Task instructions: For this exercise, return exactly the lines of the material below that begin at the one with "(** extension_contract.hpp:47-64. *)" and stop after the one with "if streq n VK_KHR_MULTIVIEW".

Data provided:
*** Block opens ***

(* ===== verification/ExtensionContract.v ===== *)
(** The contract of the remoted extension set, shared by client and server:
    [src/common/extension_contract.hpp] and [src/common/memory_contract.hpp]. *)

From stdpp Require Import strings.
From S2P Require Import Prelude Wire CLayout VkStructs.

(** ** Extension names and their dependencies *)
Section Extensions.

(** Extension and command names are C strings; the model compares their
    contents ([std::strcmp]). *)
Definition VK_KHR_MULTIVIEW : string := "VK_KHR_multiview".
Definition VK_KHR_MAINTENANCE_2 : string := "VK_KHR_maintenance2".
Definition VK_KHR_IMAGE_FORMAT_LIST : string := "VK_KHR_image_format_list".
Definition VK_KHR_CREATE_RENDERPASS_2 : string := "VK_KHR_create_renderpass2".
Definition VK_KHR_FRAGMENT_SHADING_RATE : string := "VK_KHR_fragment_shading_rate".
Definition VK_KHR_IMAGELESS_FRAMEBUFFER : string := "VK_KHR_imageless_framebuffer".
Definition VK_KHR_SYNCHRONIZATION_2 : string := "VK_KHR_synchronization2".
Definition VK_KHR_BUFFER_DEVICE_ADDRESS : string := "VK_KHR_buffer_device_address".

(** extension_contract.hpp:31-38. *)
Definition kRequiredDeviceExtensions : list string :=
  [VK_KHR_MULTIVIEW; VK_KHR_MAINTENANCE_2; VK_KHR_IMAGE_FORMAT_LIST;
   VK_KHR_CREATE_RENDERPASS_2; VK_KHR_FRAGMENT_SHADING_RATE; VK_KHR_IMAGELESS_FRAMEBUFFER].

Definition streq (a b : string) : bool := bool_decide (a = b).

(** extension_contract.hpp:40-45; [None] is a null [const char*]. *)
Definition is_required_device_extension (name : option string) : bool :=
  match name with
  | None => false
  | Some n => existsb (streq n) kRequiredDeviceExtensions
  end.

(** extension_contract.hpp:47-64. *)
Definition device_extension_dependencies_satisfied (name : option string)
    (enabled : string -> bool) (properties2_enabled : bool) : bool :=
  match name with
  | None => false
  | Some n =>
      if streq n VK_KHR_MULTIVIEW || streq n VK_KHR_SYNCHRONIZATION_2 then properties2_enabled
      else if streq n VK_KHR_CREATE_RENDERPASS_2 then
        enabled VK_KHR_MULTIVIEW && enabled VK_KHR_MAINTENANCE_2
      else if streq n VK_KHR_FRAGMENT_SHADING_RATE then
        properties2_enabled && enabled VK_KHR_CREATE_RENDERPASS_2
      else if streq n VK_KHR_IMAGELESS_FRAMEBUFFER then
        properties2_enabled && enabled VK_KHR_MAINTENANCE_2 && enabled VK_KHR_IMAGE_FORMAT_LIST
      else true
  end.

(** extension_contract.hpp:66-87; [None] is the null result. *)
Definition device_extension_for_command (name : option string) : option string :=
  match name with
  | None => None
  | Some n =>
      if streq n "vkCreateRenderPass2KHR" || streq n "vkCmdBeginRenderPass2KHR" ||
         streq n "vkCmdNextSubpass2KHR" || streq n "vkCmdEndRenderPass2KHR"
      then Some VK_KHR_CREATE_RENDERPASS_2
      else if streq n "vkCmdSetFragmentShadingRateKHR" then Some VK_KHR_FRAGMENT_SHADING_RATE
      else if streq n "vkGetBufferDeviceAddressKHR" ||
              streq n "vkGetBufferOpaqueCaptureAddressKHR" ||
              streq n "vkGetDeviceMemoryOpaqueCaptureAddressKHR"
      then Some VK_KHR_BUFFER_DEVICE_ADDRESS
      else if streq n "vkQueueSubmit2KHR" || streq n "vkCmdPipelineBarrier2KHR" ||
              streq n "vkCmdSetEvent2KHR" || streq n "vkCmdResetEvent2KHR" ||
              streq n "vkCmdWaitEvents2KHR" || streq n "vkCmdWriteTimestamp2KHR"
      then Some VK_KHR_SYNCHRONIZATION_2
      else None
  end.

(** extension_contract.hpp:160-175. *)
Definition is_properties2_command (name : option string) : bool :=
  match name with
  | None => false
  | Some n => existsb (streq n)
      ["vkGetPhysicalDeviceFeatures2"; "vkGetPhysicalDeviceFeatures2KHR";
       "vkGetPhysicalDeviceProperties2"; "vkGetPhysicalDeviceProperties2KHR";
       "vkGetPhysicalDeviceFormatProperties2"; "vkGetPhysicalDeviceFormatProperties2KHR";
       "vkGetPhysicalDeviceImageFormatProperties2";
       "vkGetPhysicalDeviceImageFormatProperties2KHR";
       "vkGetPhysicalDeviceQueueFamilyProperties2";
       "vkGetPhysicalDeviceQueueFamilyProperties2KHR";
       "vkGetPhysicalDeviceMemoryProperties2"; "vkGetPhysicalDeviceMemoryProperties2KHR";
       "vkGetPhysicalDeviceSparseImageFormatProperties2";
       "vkGetPhysicalDeviceSparseImageFormatProperties2KHR"]
  end.

End Extensions.

(** ** Feature policies *)
Section Policies.

Import VkPhysicalDeviceVulkan12Features.

(** extension_contract.hpp:106-125. *)
Definition apply_vulkan12_feature_policy (f : t) : t := mk
  (samplerMirrorClampToEdge f) (drawIndirectCount f) (storageBuffer8BitAccess f)
  (uniformAndStorageBuffer8BitAccess f) (storagePushConstant8 f) (shaderBufferInt64Atomics f)
  (shaderSharedInt64Atomics f) (shaderFloat16 f) (shaderInt8 f) (descriptorIndexing f)
  (shaderInputAttachmentArrayDynamicIndexing f)
  (shaderUniformTexelBufferArrayDynamicIndexing f)
  (shaderStorageTexelBufferArrayDynamicIndexing f)
  (shaderUniformBufferArrayNonUniformIndexing f) (shaderSampledImageArrayNonUniformIndexing f)
  (shaderStorageBufferArrayNonUniformIndexing f) (shaderStorageImageArrayNonUniformIndexing f)
  (shaderInputAttachmentArrayNonUniformIndexing f)
  (shaderUniformTexelBufferArrayNonUniformIndexing f)
  (shaderStorageTexelBufferArrayNonUniformIndexing f)
  (* descriptorBindingUniformBufferUpdateAfterBind ... runtimeDescriptorArray *)
  0 0 0 0 0 0 0 0 0 0
  (samplerFilterMinmax f) (scalarBlockLayout f) (imagelessFramebuffer f)
  (uniformBufferStandardLayout f) (shaderSubgroupExtendedTypes f)
  (separateDepthStencilLayouts f) (hostQueryReset f) (timelineSemaphore f)
  (bufferDeviceAddress f)
  (* bufferDeviceAddressCaptureReplay, bufferDeviceAddressMultiDevice *)
  0 0
  (vulkanMemoryModel f) (vulkanMemoryModelDeviceScope f)
  (vulkanMemoryModelAvailabilityVisibilityChains f) (shaderOutputViewportIndex f)
  (shaderOutputLayer f) (subgroupBroadcastDynamicId f).

(** The struct as an array of 32-bit words from its first feature to its end:
    the features, then the struct's trailing padding. *)
Definition vulkan12_words `{Abi} (f : t) : list Z := words f ++ [le_value (pad 204 4)].

(** extension_contract.hpp:147-158. *)
Definition vulkan12_requested_features_supported `{Abi} (f : t) : bool :=
  let allowed := apply_vulkan12_feature_policy f in
  forallb (fun rf : Z * Z => negb (negb (fst rf =? 0) && (snd rf =? 0)))
    (zip (vulkan12_words f) (vulkan12_words allowed)).

End Policies.

(** extension_contract.hpp:127-139. *)
Definition apply_descriptor_indexing_feature_policy
    (f : VkPhysicalDeviceDescriptorIndexingFeatures.t) :=
  VkPhysicalDeviceDescriptorIndexingFeatures.of_words
    (take 10 (VkPhysicalDeviceDescriptorIndexingFeatures.words f) ++ replicate 10 0).

(** extension_contract.hpp:141-145. *)
Definition apply_buffer_address_feature_policy
    (f : VkPhysicalDeviceBufferDeviceAddressFeatures.t) :=
  VkPhysicalDeviceBufferDeviceAddressFeatures.mk
    (VkPhysicalDeviceBufferDeviceAddressFeatures.bufferDeviceAddress f) 0 0.

(** ** Memory properties *)

(** memory_contract.hpp:7-8. *)
Definition kCapabilityWholeCopyHostCoherent : Z := Z.shiftl 1 0.
Definition kKnownCapabilities : Z := kCapabilityWholeCopyHostCoherent.

(** memory_contract.hpp:10-18. *)
Definition public_memory_property_flags (flags capabilities : Z) : Z :=
  let hidden := Z.lor VK_MEMORY_PROPERTY_DEVICE_COHERENT_BIT_AMD
                      VK_MEMORY_PROPERTY_DEVICE_UNCACHED_BIT_AMD in
  let hidden :=
    if Z.land capabilities kCapabilityWholeCopyHostCoherent =? 0
    then Z.lor hidden VK_MEMORY_PROPERTY_HOST_COHERENT_BIT else hidden in
  Z.ldiff flags hidden.

(** ** Theorems *)

Section PolicyFacts.
Import VkPhysicalDeviceVulkan12Features.

(** The words the policy keeps. *)
Definition vulkan12_kept : list bool :=
  replicate 20 true ++ replicate 10 false ++ replicate 9 true ++ [false; false] ++
  replicate 6 true.

Definition mask_words (keep : list bool) (ws : list Z) : list Z :=
  zip_with (fun (k : bool) w => if k then w else 0) keep ws.

Lemma policy_words f : words (apply_vulkan12_feature_policy f) = mask_words vulkan12_kept (words f).
Proof. by destruct f. Qed.

Lemma words_inj f g : words f = words g -> f = g.
Proof. intros H. by rewrite <- (VkPhysicalDeviceVulkan12Features_words f), H, VkPhysicalDeviceVulkan12Features_words. Qed.

(** No requested word is filtered exactly when the mask changes nothing. *)
Lemma requested_masked keep : forall ws tl, length keep = length ws ->
  forallb (fun rf : Z * Z => negb (negb (fst rf =? 0) && (snd rf =? 0)))
    (zip (ws ++ [tl]) (mask_words keep ws ++ [tl])) = true
  <-> mask_words keep ws = ws.
Proof.
  induction keep as [|k keep IH]; intros [|w ws] tl Hl; cbn in Hl; try lia.
  - cbn. by destruct (tl =? 0).
  - cbn -[Z.eqb]. change (zip_with _ keep ws) with (mask_words keep ws).
    rewrite andb_true_iff, IH by lia.
    destruct k; [|destruct (Z.eqb_spec w 0) as [->|Hw]]; cbn -[Z.eqb]; split.
    + by intros [_ ->].
    + intros [=]. split; [by destruct (w =? 0)|done].
    + by intros [_ ->].
    + by intros [= ->].
    + intros [[=] _].
    + congruence.
Qed.

End PolicyFacts.

(** A device-creation request for Vulkan 1.2 features is accepted by
    [vulkan12_requested_features_supported] exactly when the feature policy leaves it
    unchanged, that is, when no hidden feature is requested; the padding word
    the loop also visits never changes the answer. *)
Theorem vulkan12_requested_features_supported_iff `{Abi} f :
  vulkan12_requested_features_supported f = true <-> apply_vulkan12_feature_policy f = f.
Proof.
  unfold vulkan12_requested_features_supported, vulkan12_words.
  rewrite policy_words, requested_masked by (by destruct f).
  rewrite <- policy_words. split; [apply words_inj|congruence].
Qed.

*** Block closes ***

Answer space:
(** extension_contract.hpp:47-64. *)
Definition device_extension_dependencies_satisfied (name : option string)
    (enabled : string -> bool) (properties2_enabled : bool) : bool :=
  match name with
  | None => false
  | Some n =>
      if streq n VK_KHR_MULTIVIEW || streq n VK_KHR_SYNCHRONIZATION_2 then properties2_enabled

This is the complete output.